PROBLEM DETAILS: From the top of the records below down to the line containing "(** X13: with", reproduce every line exactly.
================================
(** X11: with string arguments, a string [shop_id] and extra fields that
    do not collide, [bill] sends exactly one request, to [bill/create].
    Its body is the five fields, then the extra fields, with ['sign'] the
    digest of [payer_currency:shop_amount:shop_currency:shop_id:shop_order_id]
    followed by the secret; the extra fields are sent but not signed, and
    an extra field named ['sign'] is overwritten by the digest.  The result
    is what [_post] makes of the response. *)
Theorem bill_request (payer_currency shop_amount shop_currency shop_order_id
  sid : string) (extra_fields : option dict) (w : world) :
  shop_id self = PStr sid ->
  collides extra_fields
    ["payer_currency"; "shop_amount"; "shop_currency"; "shop_id";
     "shop_order_id"] = false ->
  bill urljoin requests_post self (PStr payer_currency) (PStr shop_amount)
       (PStr shop_currency) (PStr shop_order_id) extra_fields w =
  sent urljoin requests_post self "bill/create"
    (signed_body self [payer_currency; shop_amount; shop_currency; sid; shop_order_id]
       (with_extra extra_fields
          [ ("payer_currency", PStr payer_currency);
            ("shop_amount", PStr shop_amount);
            ("shop_currency", PStr shop_currency); ("shop_id", PStr sid);
            ("shop_order_id", PStr shop_order_id) ])) w.
Proof.
  intros S C. unfold bill. rewrite S.
  apply request_sent; [exact C | simpl; tauto | reflexivity].
Qed.


(** X13: with an [amount_type] of ['receive_amount'] or
    ['writeoff_amount'], string arguments and extra fields that do not
    collide, [transfer] sends one request to [transfer/create], signed over
    [amount:amount_type:payee_account:payee_currency:shop_currency:shop_id:shop_payment_id]. *)
Theorem transfer_request (amount amount_type payee_account payee_currency
  shop_currency payment_id sid : string) (extra_fields : option dict)
  (w : world) :
  shop_id self = PStr sid ->
  amount_type = "receive_amount" \/ amount_type = "writeoff_amount" ->
  collides extra_fields
    ["amount"; "amount_type"; "payee_account"; "payee_currency";
     "shop_currency"; "shop_id"; "shop_payment_id"] = false ->
  transfer urljoin requests_post self (PStr amount) (PStr amount_type)
           (PStr payee_account) (PStr payee_currency) (PStr shop_currency)
           (PStr payment_id) extra_fields w =
  sent urljoin requests_post self "transfer/create"
    (signed_body self [amount; amount_type; payee_account; payee_currency;
             shop_currency; sid; payment_id]
       (with_extra extra_fields
          [ ("amount", PStr amount); ("amount_type", PStr amount_type);
            ("payee_account", PStr payee_account);
            ("payee_currency", PStr payee_currency);
            ("shop_currency", PStr shop_currency); ("shop_id", PStr sid);
            ("shop_payment_id", PStr payment_id) ])) w.
Proof.
  intros S T C. unfold transfer. rewrite S.
  match goal with
  | |- context [merge_extra_fields extra_fields ?f] => set (form := f)
  end.
  change (collides extra_fields (Dict.keys form) = false) in C.
  unfold io_bind at 1. unfold io_lift at 1.
  rewrite (merge_with_extra _ _ C).
  replace (py_in (PStr amount_type) _) with true
    by (destruct T as [-> | ->]; reflexivity).
  cbn [negb]. rewrite send_signed_spec.
  rewrite (sign_with_extra extra_fields form _
             [amount; amount_type; payee_account; payee_currency;
              shop_currency; sid; payment_id] C);
    [reflexivity | simpl; tauto | reflexivity].
Qed.

Lemma request_sent_plain (endpoint : string) (form : dict) req
  (l : list string) (w : world) :
  getitems form (sorted req) = Ok (map PStr l) ->
  io_bind (io_lift (_sign self form req))
    (fun rd => _post urljoin requests_post self endpoint rd) w =
  sent urljoin requests_post self endpoint (signed_body self l form) w.
Proof.
  intros G. now rewrite send_signed_spec, (sign_of_strings _ _ l G).
Qed.

(** X14: with an [amount_type] of ['ps_amount'] or ['shop_amount'] and
    string arguments, [withdraw_try] sends one request to [withdraw/try]
    signed over [amount:amount_type:payway:shop_currency:shop_id], and
    [withdraw], its extra fields not colliding, one to [withdraw/create]
    signed over
    [account:amount:amount_type:payway:shop_currency:shop_id:shop_payment_id].
    The account details of [withdraw] are sent, after the fixed fields, but
    take no part in the signature. *)
Theorem withdraw_requests (account amount amount_type payway shop_currency
  payment_id sid : string) (account_details : option pyval)
  (extra_fields : option dict) (w : world) :
  shop_id self = PStr sid ->
  amount_type = "ps_amount" \/ amount_type = "shop_amount" ->
  withdraw_try urljoin requests_post self (PStr amount) (PStr amount_type)
               (PStr payway) (PStr shop_currency) w =
    sent urljoin requests_post self "withdraw/try"
      (signed_body self [amount; amount_type; payway; shop_currency; sid]
         [ ("amount", PStr amount); ("amount_type", PStr amount_type);
           ("payway", PStr payway); ("shop_currency", PStr shop_currency);
           ("shop_id", PStr sid) ]) w /\
  (collides extra_fields
     (["account"; "amount"; "amount_type"; "payway"; "shop_currency";
       "shop_id"; "shop_payment_id"] ++
      match account_details with
      | Some _ => ["account_details"]
      | None => []
      end) = false ->
   withdraw urljoin requests_post self (PStr account) (PStr amount)
            (PStr amount_type) (PStr payway) (PStr shop_currency)
            (PStr payment_id) account_details extra_fields w =
     sent urljoin requests_post self "withdraw/create"
       (signed_body self
          [account; amount; amount_type; payway; shop_currency; sid;
           payment_id]
          (with_extra extra_fields
             ([ ("account", PStr account); ("amount", PStr amount);
                ("amount_type", PStr amount_type); ("payway", PStr payway);
                ("shop_currency", PStr shop_currency); ("shop_id", PStr sid);
                ("shop_payment_id", PStr payment_id) ] ++
              match account_details with
              | Some details => [("account_details", details)]
              | None => []
              end))) w).
Proof.
  intros S T. split.
  - unfold withdraw_try. rewrite S.
    replace (py_in (PStr amount_type) _) with true
      by (destruct T as [-> | ->]; reflexivity).
    cbn [negb]. now apply request_sent_plain.
  - intros C. unfold withdraw. rewrite S.
    match goal with
    | |- context [merge_extra_fields extra_fields ?f] => set (form := f)
    end.
    assert (F : form =
                [ ("account", PStr account); ("amount", PStr amount);
                  ("amount_type", PStr amount_type); ("payway", PStr payway);
                  ("shop_currency", PStr shop_currency); ("shop_id", PStr sid);
                  ("shop_payment_id", PStr payment_id) ] ++
                match account_details with
                | Some details => [("account_details", details)]
                | None => []
                end).
    { subst form. destruct account_details; reflexivity. }
    clearbody form. subst form.
    match goal with
    | |- context [merge_extra_fields extra_fields ?f] => set (form := f)
    end.
    assert (C' : collides extra_fields (Dict.keys form) = false).
    { subst form. destruct account_details; exact C. }
    unfold io_bind at 1. unfold io_lift at 1.
    rewrite (merge_with_extra _ _ C').
    replace (py_in (PStr amount_type) _) with true
      by (destruct T as [-> | ->]; reflexivity).
    cbn [negb]. rewrite send_signed_spec.
    rewrite (sign_with_extra extra_fields form _
               [account; amount; amount_type; payway; shop_currency; sid;
                payment_id] C');
      [reflexivity | | subst form; destruct account_details; reflexivity].
    intros k I. subst form. unfold Dict.keys. rewrite map_app, in_app_iff.
    left. simpl in *. tauto.
Qed.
================================
REPLY:
(** X11: with string arguments, a string [shop_id] and extra fields that
    do not collide, [bill] sends exactly one request, to [bill/create].
    Its body is the five fields, then the extra fields, with ['sign'] the
    digest of [payer_currency:shop_amount:shop_currency:shop_id:shop_order_id]
    followed by the secret; the extra fields are sent but not signed, and
    an extra field named ['sign'] is overwritten by the digest.  The result
    is what [_post] makes of the response. *)
Theorem bill_request (payer_currency shop_amount shop_currency shop_order_id
  sid : string) (extra_fields : option dict) (w : world) :
  shop_id self = PStr sid ->
  collides extra_fields
    ["payer_currency"; "shop_amount"; "shop_currency"; "shop_id";
     "shop_order_id"] = false ->
  bill urljoin requests_post self (PStr payer_currency) (PStr shop_amount)
       (PStr shop_currency) (PStr shop_order_id) extra_fields w =
  sent urljoin requests_post self "bill/create"
    (signed_body self [payer_currency; shop_amount; shop_currency; sid; shop_order_id]
       (with_extra extra_fields
          [ ("payer_currency", PStr payer_currency);
            ("shop_amount", PStr shop_amount);
            ("shop_currency", PStr shop_currency); ("shop_id", PStr sid);
            ("shop_order_id", PStr shop_order_id) ])) w.
Proof.
  intros S C. unfold bill. rewrite S.
  apply request_sent; [exact C | simpl; tauto | reflexivity].
Qed.


(** X13: with an [amount_type] of ['receive_amount'] or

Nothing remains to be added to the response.